Despite this dating there is little in the ornamental repertoire of the group which owes anything to the art of Scandinavia, apart from some elements of the zoomorphic forms of Beckermet 4 and 6 which recall Jellinge details. There is one exception to this statement: the ring-knot on Beckermet 4. Its diamond shaped 'tie' reflects the general popularity of this form of ornament in the Viking colonies which stems from its use in the Oseberg and Borre styles. More significant is the trilobed extension at the top of the pattern, for these lobes are a persistent element in the art of Scandinavia from the pre-Viking phase represented by Style E through to its elegant apogee in the Ringerike and Urnes metalwork of Ireland (Salin 1935, figs. 615–38; Wilson and Klindt-Jensen 1980, figs. 7, 19, 42, pls. XXI–XXIIIa, XXV, XXXV, XLVIII). In these details the Beckermet sculpture stands alone in the English series and its presence may consequently betray either direct Scandinavian influence, or, more likely, an indirect impact via Manx carvings where it is frequently employed (Kermode 1907, nos. 93, 99, 101, 105, 108–10).

The single wing-like extensions to the same Beckermet 4 knot, as on the equivalent knot on Beckermet 3, probably had a similar (ultimate) source in Scandinavian art, though, in this case, there are analogous treatments in English manuscripts of the eighth and ninth centuries. Once more the detail is frequent on Viking-age sculptures on Man though it does recur on other Northumbrian carvings (Kermode 1907, pls. 8–9).

To a very minor extent, therefore, there is a Scandinavian contribution to the ornamental vocabulary of the school. But, like the work of the spiral-scroll group, this is essentially native art of the Viking period. Its main motif, the Stafford knot, indeed may well have been suggested by one of the border motifs of Irton 1; it is surely more than mere coincidence that this fine Anglian carving should (alone among known sculpture of the eighth and ninth centuries) employ the dominant interlace motif of the sculptural school which later developed in its vicinity.

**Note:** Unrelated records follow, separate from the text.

(** C5: the signature of a target mapping does not depend on the order in
    which the mapping was built.  Two dictionaries with the same entries in
    different insertion orders get the same signature (and so the same
    answer from [check_targets]); the signature is the comma-joined text of
    the targets, taken in ascending order of pair name. *)
Theorem signature_order_independent (t1 t2 : pydict) :
  dict_wf t1 → t1 ≡ₚ t2 →
  History.target_key t1 = History.target_key t2
  ∧ (∀ h, History.check_targets t1 h = History.check_targets t2 h)
  ∧ ∃ ks vs,
      Sorted String.le ks ∧ ks ≡ₚ keys t1
      ∧ Forall2 (λ k v, (k, v) ∈ t1) ks vs
      ∧ History.target_key t1 = Ok (String.concat "," (py_str <$> vs)).
Proof.
  intros Hwf Hperm.
  assert (Hkeys : sorted (keys t1) = sorted (keys t2)).
  { apply sorted_Permutation_eq. unfold keys. by rewrite Hperm. }
  assert (Heq : History.target_key t1 = History.target_key t2).
  { unfold History.target_key. simpl. rewrite <- Hkeys.
    f_equal. clear Hkeys. induction (sorted (keys t1)) as [|k ks IH]; [done|].
    simpl. rewrite IH. unfold dict_get.
    by rewrite (dict_find_Permutation t1 t2 k). }
  split; [done|]. split.
  { intros h. unfold History.check_targets. by rewrite Heq. }
  destruct (target_key_total t1) as (vs & Hall & Hkey).
  exists (sorted (keys t1)), vs.
  split; [apply sorted_Sorted|]. split; [apply sorted_Permutation|].
  split; [|done].
  eapply Forall2_impl; [exact Hall|].
  intros k v Hfind. by apply dict_find_Some in Hfind.
Qed.

Lemma signature_order_independent_witness :
  History.target_key [("C-D", VFloat "2.0"); ("A-B", VFloat "1.0")]
  = History.target_key [("A-B", VFloat "1.0"); ("C-D", VFloat "2.0")].
Proof.
  apply (signature_order_independent
           [("C-D", VFloat "2.0"); ("A-B", VFloat "1.0")]
           [("A-B", VFloat "1.0"); ("C-D", VFloat "2.0")]).
  - apply (bool_decide_unpack (NoDup ["C-D"; "A-B"])). vm_compute. reflexivity.
  - apply perm_swap.
Defined.

(** ** The history ledger *)

Lemma set_unrestricted (key : string) (v : value) (m : MetaData.t) :
  MetaData.required_parameters m = None →
  MetaData.set key v m
  = Ok (MetaData.mk (MetaData.name m) None (<[key := v]> (MetaData._metadata m))).
Proof. intros Hnone. unfold MetaData.set, MetaData.legal. by rewrite Hnone. Qed.

(** C3: [new_entry] on a signature that is already recorded returns the
    ledger as it was, without raising; on a new signature it adds the one
    entry that maps the signature to the alphas of the pair names of
    [targets] in ascending order, and changes nothing else; doing it twice
    is doing it once. *)
Theorem new_entry_records_once (alphas targets : pydict) (h : MetaData.t) :
  MetaData.required_parameters h = None →
  ∃ key,
    History.target_key targets = Ok key
    ∧ (is_Some (MetaData._metadata h !! key) →
       History.new_entry alphas targets h = Ok h)
    ∧ (MetaData._metadata h !! key = None →
       ∀ sorted_alphas,
         Forall2 (λ name a, dict_find alphas name = Some a)
                 (sorted (keys targets)) sorted_alphas →
         ∃ h',
           History.new_entry alphas targets h = Ok h'
           ∧ MetaData._metadata h'
             = <[key := VList sorted_alphas]> (MetaData._metadata h)
           ∧ MetaData._metadata h' !! key = Some (VList sorted_alphas)
           ∧ ∀ other, other ≠ key →
               MetaData._metadata h' !! other = MetaData._metadata h !! other)
    ∧ (∀ h', History.new_entry alphas targets h = Ok h' →
             History.new_entry alphas targets h' = Ok h').
Proof.
  intros Hnone.
  destruct (target_key_total targets) as (vs & _ & Hkey).
  exists (String.concat "," (py_str <$> vs)). split; [done|].
  unfold History.new_entry. rewrite Hkey. simpl.
  split; [|split].
  - intros Hsome. by rewrite decide_True.
  - intros Hfresh sorted_alphas Hall.
    rewrite decide_False by (rewrite Hfresh; by intros [? [=]]).
    assert (Hmap : mapM (dict_get alphas) (sorted (keys targets)) = Ok sorted_alphas).
    { apply mapM_Ok_Forall2. eapply Forall2_impl; [exact Hall|].
      intros k a Hfind. unfold dict_get. by rewrite Hfind. }
    rewrite Hmap. simpl. rewrite set_unrestricted by done.
    eexists. split; [done|]. simpl. split; [done|]. split.
    + apply lookup_insert_eq.
    + intros other Hne. by apply lookup_insert_ne.
  - intros h'. destruct (decide (is_Some (MetaData._metadata h !! _))) as [Hsome|Hfresh].
    + intros [= <-]. by rewrite decide_True.
    + intros (sorted_alphas & Hmap & Hset)%bind_Ok.
      rewrite set_unrestricted in Hset by done. injection Hset as <-. simpl.
      rewrite decide_True; [done|]. rewrite lookup_insert_eq. by eexists.
Qed.

Lemma new_entry_records_once_witness :
  ∃ h',
    History.new_entry [("A-B", VFloat "7.5"); ("C-D", VFloat "9.5")]
                      [("C-D", VFloat "2.0"); ("A-B", VFloat "1.0")]
                      History.init = Ok h'
    ∧ MetaData._metadata h' !! "1.0,2.0" = Some (VList [VFloat "7.5"; VFloat "9.5"]).
Proof.
  destruct (new_entry_records_once
              [("A-B", VFloat "7.5"); ("C-D", VFloat "9.5")]
              [("C-D", VFloat "2.0"); ("A-B", VFloat "1.0")]
              History.init) as (key & Hkey & _ & Hnew & _).
  - reflexivity.
  - vm_compute in Hkey. injection Hkey as <-.
    destruct (Hnew eq_refl [VFloat "7.5"; VFloat "9.5"]) as (h' & Hh' & _ & Hlook & _).
    + assert (Hs : sorted (keys [("C-D", VFloat "2.0"); ("A-B", VFloat "1.0")])
                   = ["A-B"; "C-D"]) by (vm_compute; reflexivity).
      rewrite Hs. repeat constructor.
    + exists h'. split; [exact Hh'|exact Hlook].
Defined.

(** ** Pair parameters *)

Lemma set_legal (key : string) (v : value) (m : MetaData.t) (ks : list string) :
  MetaData.required_parameters m = Some ks → key ∈ ks →
  MetaData.set key v m
  = Ok (MetaData.mk (MetaData.name m) (Some ks) (<[key := v]> (MetaData._metadata m))).
Proof.
  intros Hks Hin. unfold MetaData.set, MetaData.legal. rewrite Hks.
  by rewrite bool_decide_eq_true_2.
Qed.

Lemma set_illegal (key : string) (v : value) (m : MetaData.t) (ks : list string) :
  MetaData.required_parameters m = Some ks → key ∉ ks →
  MetaData.set key v m = Raise (KeyError key).
Proof.
  intros Hks Hin. unfold MetaData.set, MetaData.legal. rewrite Hks.
  by rewrite bool_decide_eq_false_2.
Qed.

(** C10: [from_pair_data] enters the pair under its name, with the sites of
    the record, the logging file name [<name>.log], alpha 0.0 and target
    3.0, and nothing else; the other pairs, the general parameters and the
    history stay as they were. *)
Theorem from_pair_data_defaults (pd : PairData) (rd : RunData.t) (s : value) :
  MetaData._metadata pd !! "sites" = Some s →
  ∃ p,
    RunData.from_pair_data pd rd = Ok (RunData.with_pair (MetaData.name pd) p rd)
    ∧ MetaData.name p = MetaData.name pd
    ∧ MetaData._metadata p
      = {[ "sites" := s;
           "logging_filename" := VStr (MetaData.name pd +:+ ".log");
           "alpha" := VFloat "0.0";
           "target" := VFloat "3.0" ]}
    ∧ RunData.pair_params (RunData.with_pair (MetaData.name pd) p rd)
        !! MetaData.name pd = Some p.
Proof.
  intros Hsites. unfold RunData.from_pair_data, MetaData.get. rewrite Hsites.
  simpl. eexists. split; [reflexivity|]. simpl. split; [done|]. split.
  - apply map_eq. intros k.
    rewrite !lookup_insert, lookup_singleton, lookup_empty.
    repeat case_decide; simplify_eq; done.
  - apply lookup_insert_eq.
Qed.

Lemma from_pair_data_defaults_witness :
  ∃ p,
    RunData.from_pair_data
      (MetaData.mk "A-B" None {["sites" := VList [VInt 3673; VInt 5636]]})
      (RunData.mk GeneralParams.init ∅ History.init)
    = Ok (RunData.with_pair "A-B" p (RunData.mk GeneralParams.init ∅ History.init))
    ∧ MetaData._metadata p !! "logging_filename" = Some (VStr "A-B.log")
    ∧ MetaData._metadata p !! "alpha" = Some (VFloat "0.0")
    ∧ MetaData._metadata p !! "target" = Some (VFloat "3.0").
Proof.
  destruct (from_pair_data_defaults
              (MetaData.mk "A-B" None {["sites" := VList [VInt 3673; VInt 5636]]})
              (RunData.mk GeneralParams.init ∅ History.init)
              (VList [VInt 3673; VInt 5636])) as (p & Hp & _ & Hmeta & _).
  - reflexivity.
  - exists p. split; [exact Hp|]. rewrite Hmeta. repeat split.
Defined.

(** ** Routing of keys in RunData *)

Lemma general_requirements (rd : RunData.t) :
  run_data_wf rd →
  MetaData.get_requirements (RunData.general_params rd) = GeneralParams.requirements.
Proof. intros (Hg & _). unfold MetaData.get_requirements. by rewrite Hg. Qed.

Lemma pair_requirements (rd : RunData.t) (n : string) (p : MetaData.t) :
  run_data_wf rd → RunData.pair_params rd !! n = Some p →
  MetaData.get_requirements p = PairParams.requirements.
Proof.
  intros (_ & Hp & _) Hn. unfold MetaData.get_requirements. by rewrite (Hp n p Hn).
Qed.

Lemma pair_key_not_general (key : string) :
  key ∈ PairParams.requirements →
  (key ∉ GeneralParams.requirements) ∧ key ≠ "history".
Proof.
  unfold PairParams.requirements. intros Hin.
  repeat (apply elem_of_cons in Hin as [->|Hin]);
    [split; [apply (bool_decide_unpack _); by vm_compute|done]..|].
  by apply elem_of_nil in Hin.
Qed.

Lemma general_key_not_pair (key : string) :
  key ∈ GeneralParams.requirements → key ∉ PairParams.requirements.
Proof.
  intros Hg Hp. by destruct (pair_key_not_general key Hp).
Qed.

(** C8, as the code has it: [get] refuses a pair key asked without a pair
    name, as [set] does, and answers a pair key asked with the name of a
    known pair from that pair's store.  A general key is answered from the
    general store whether or not a name comes with it: here [get] does not
    mirror [set], which refuses a general key that comes with a name. *)
Theorem get_routing (rd : RunData.t) (key : string) (name : option string) :
  run_data_wf rd →
  (key ∈ PairParams.requirements → RunData.given name = None →
     RunData.get key name rd
       = Raise (ValueError "pair-specific parameter without a name")
     ∧ ∀ v, RunData.set name [(key, v)] rd = Raise (ValueError "not pair-specific"))
  ∧ (key ∈ PairParams.requirements →
     ∀ n p, RunData.given name = Some n → RunData.pair_params rd !! n = Some p →
       RunData.get key name rd = (v ← MetaData.get key p; Ok (RunData.Value v)))
  ∧ (key ∈ GeneralParams.requirements →
     RunData.get key name rd
       = (v ← MetaData.get key (RunData.general_params rd); Ok (RunData.Value v))
     ∧ ∀ n p v, RunData.given name = Some n → RunData.pair_params rd !! n = Some p →
         RunData.set name [(key, v)] rd
           = Raise (ValueError "not a pair-specific parameter")).
Proof.
  intros Hwf. split; [|split].
  - intros Hpair Hname. destruct (pair_key_not_general key Hpair) as [Hng Hnh].
    split; [|intros v; simpl]; unfold RunData.get, RunData.set1;
      rewrite (general_requirements rd Hwf), Hname;
      rewrite bool_decide_eq_false_2 by done;
      by rewrite decide_False by done.
  - intros Hpair n p Hname Hp. destruct (pair_key_not_general key Hpair) as [Hng _].
    unfold RunData.get. rewrite (general_requirements rd Hwf), Hname, Hp.
    by rewrite bool_decide_eq_false_2 by done.
  - intros Hgen. split.
    + unfold RunData.get. rewrite (general_requirements rd Hwf).
      by rewrite bool_decide_eq_true_2 by done.
    + intros n p v Hname Hp. simpl. unfold RunData.set1. rewrite Hname, Hp.
      rewrite (pair_requirements rd n p Hwf Hp).
      by rewrite bool_decide_eq_false_2 by (by apply general_key_not_pair).
Qed.
Lemma HandleARP_reply_run :
  let frame := arp_request mac_local ip_1 ip_2 in
  let payload := VL2.Payload frame in
  let senderMAC := Wire.slice 8 14 payload in
  let senderIP : ARP.IPv4 := Wire.copy_into 4 (Wire.slice 14 18 payload) in
  let targetIP : ARP.IPv4 := Wire.copy_into 4 (Wire.slice 24 28 payload) in
  let learned := ARP.learn (ARP.order1 env0) proxy0 senderIP senderMAC (ARP.now1 env0) in
  let entry := {| ARP.MAC := mac_B; ARP.LastSeen := 5000 |} in
  ipv4_arp payload /\
  Wire.Uint16BE (Wire.slice 6 8 payload) = ARP.ARPRequest /\
  ARP.cache learned !! targetIP = Some entry /\
  ARP.now_since env0 - ARP.LastSeen entry < ARP.ARPCacheExpiry /\
  exists reply,
    ARP.HandleARP env0 proxy0 frame = (learned, Some reply) /\
    Wire.slice 0 6 reply = senderMAC /\
    Wire.slice 6 12 reply = ARP.copied 6 (ARP.MAC entry) /\
    Wire.Uint16BE (Wire.slice 12 14 reply) = 0x0806 /\
    Wire.Uint16BE (Wire.slice 6 8 (drop 14 reply)) = 2 /\
    Wire.slice 8 14 (drop 14 reply) = ARP.copied 6 (ARP.MAC entry) /\
    Wire.slice 14 18 (drop 14 reply) = Wire.slice 24 28 payload /\
    Wire.slice 18 24 (drop 14 reply) = senderMAC /\
    Wire.slice 24 28 (drop 14 reply) = Wire.slice 14 18 payload /\
    (length (ARP.MAC entry) = 6%nat -> ARP.copied 6 (ARP.MAC entry) = ARP.MAC entry).
Proof.
  intros frame payload senderMAC senderIP targetIP learned entry.
  assert (ipv4_arp payload) as H1.
  { unfold ipv4_arp. split; [vm_compute; lia|].
    split; [vm_compute; reflexivity|]. split; [vm_compute; reflexivity|].
    split; vm_compute; reflexivity. }
  assert (Wire.Uint16BE (Wire.slice 6 8 payload) = ARP.ARPRequest) as H2
    by (vm_compute; reflexivity).
  assert (ARP.cache learned !! targetIP = Some entry) as H3
    by (vm_compute; reflexivity).
  assert (ARP.now_since env0 - ARP.LastSeen entry < ARP.ARPCacheExpiry) as H4
    by (vm_compute; reflexivity).
  split; [exact H1|]. split; [exact H2|]. split; [exact H3|]. split; [exact H4|].
  exact (HandleARP_reply env0 proxy0 frame entry H1 H2 H3 H4).
Defined.

(** * Further properties of the code *)

(** ** Big-endian fields *)
Section WireFacts.
Import Wire.

Lemma byte_testbit_high (b : byte) (i : Z) :
  8 <= i -> Z.testbit (byte.unsigned b) i = false.
Proof.
  intros Hi. pose proof (byte.unsigned_range b) as Hb.
  destruct (Z.eq_dec (byte.unsigned b) 0) as [->|Hne]; [apply Z.testbit_0_l|].
  apply Z.bits_above_log2; [lia|].
  assert (Z.log2 (byte.unsigned b) < 8) by (apply Z.log2_lt_pow2; lia). lia.
Qed.

Lemma of_Z_eq (z : Z) (b : byte) : z mod 2 ^ 8 = byte.unsigned b -> byte.of_Z z = b.
Proof.
  intros H. apply byte.unsigned_inj. rewrite byte.unsigned_of_Z. exact H.
Qed.

Lemma Uint32BE_Put v : Uint32BE (PutUint32BE v) = v mod 2 ^ 32.
Proof.
  unfold Uint32BE, PutUint32BE. rewrite !byte.unsigned_of_Z. unfold byte.wrap.
  rewrite <- !Z.land_ones by lia. Z.bitblast.
Qed.

Lemma Uint16BE_Put v : Uint16BE (PutUint16BE v) = v mod 2 ^ 16.
Proof.
  unfold Uint16BE, PutUint16BE. rewrite !byte.unsigned_of_Z. unfold byte.wrap.
  rewrite <- !Z.land_ones by lia. Z.bitblast.
Qed.

Lemma Put_Uint16BE b0 b1 rest : PutUint16BE (Uint16BE (b0 :: b1 :: rest)) = [b0; b1].
Proof.
  unfold Uint16BE, PutUint16BE.
  pose proof (byte_testbit_high b0) as H0. pose proof (byte_testbit_high b1) as H1.
  f_equal; [|f_equal]; apply of_Z_eq; rewrite <- Z.land_ones by lia;
    Z.bitblast; rewrite ?H0, ?H1, ?Z.testbit_neg_r by lia; btauto.
Qed.

Lemma Put_Uint32BE b0 b1 b2 b3 rest :
  PutUint32BE (Uint32BE (b0 :: b1 :: b2 :: b3 :: rest)) = [b0; b1; b2; b3].
Proof.
  unfold Uint32BE, PutUint32BE.
  pose proof (byte_testbit_high b0) as H0. pose proof (byte_testbit_high b1) as H1.
  pose proof (byte_testbit_high b2) as H2. pose proof (byte_testbit_high b3) as H3.
  f_equal; [|f_equal; [|f_equal; [|f_equal]]];
    apply of_Z_eq; rewrite <- Z.land_ones by lia;
    Z.bitblast; rewrite ?H0, ?H1, ?H2, ?H3, ?Z.testbit_neg_r by lia; btauto.
Qed.

Lemma Uint32BE_range b0 b1 b2 b3 rest :
  0 <= Uint32BE (b0 :: b1 :: b2 :: b3 :: rest) < 2 ^ 32.
Proof.
  pose proof (Uint32BE_Put (Uint32BE (b0 :: b1 :: b2 :: b3 :: rest))) as H.
  rewrite Put_Uint32BE in H.
  change (Uint32BE [b0; b1; b2; b3]) with (Uint32BE (b0 :: b1 :: b2 :: b3 :: rest)) in H.
  rewrite H. apply Z.mod_pos_bound. lia.
Qed.

Lemma Uint16BE_range b0 b1 rest : 0 <= Uint16BE (b0 :: b1 :: rest) < 2 ^ 16.
Proof.
  pose proof (Uint16BE_Put (Uint16BE (b0 :: b1 :: rest))) as H.
  rewrite Put_Uint16BE in H.
  change (Uint16BE [b0; b1]) with (Uint16BE (b0 :: b1 :: rest)) in H.
  rewrite H. apply Z.mod_pos_bound. lia.
Qed.

End WireFacts.

(** ** The packet codec *)
Section PacketFacts.
Import Wire VL1.

Lemma Header_Encode_length h : length (Header_Encode h) = HeaderSize.
Proof. reflexivity. Qed.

The Beckermet group seems to have had some impact outside its immediate area. Kermode long ago recognized that a stone from Braddan on Man used a combination of knot motifs which were unique to the island but familiar in Cumbria; his comparisons were with work of this group (Kermode 1921, fig. 3). Across the Solway the Stafford knots at Boghouse, Mochrum, Wigtown, and at Old Kirconnel, Dumfriesshire, are probably also a response to the same Cumbrian school (Charleson 1928–9, pl. facing 129; Anderson 1929–30, fig. 3).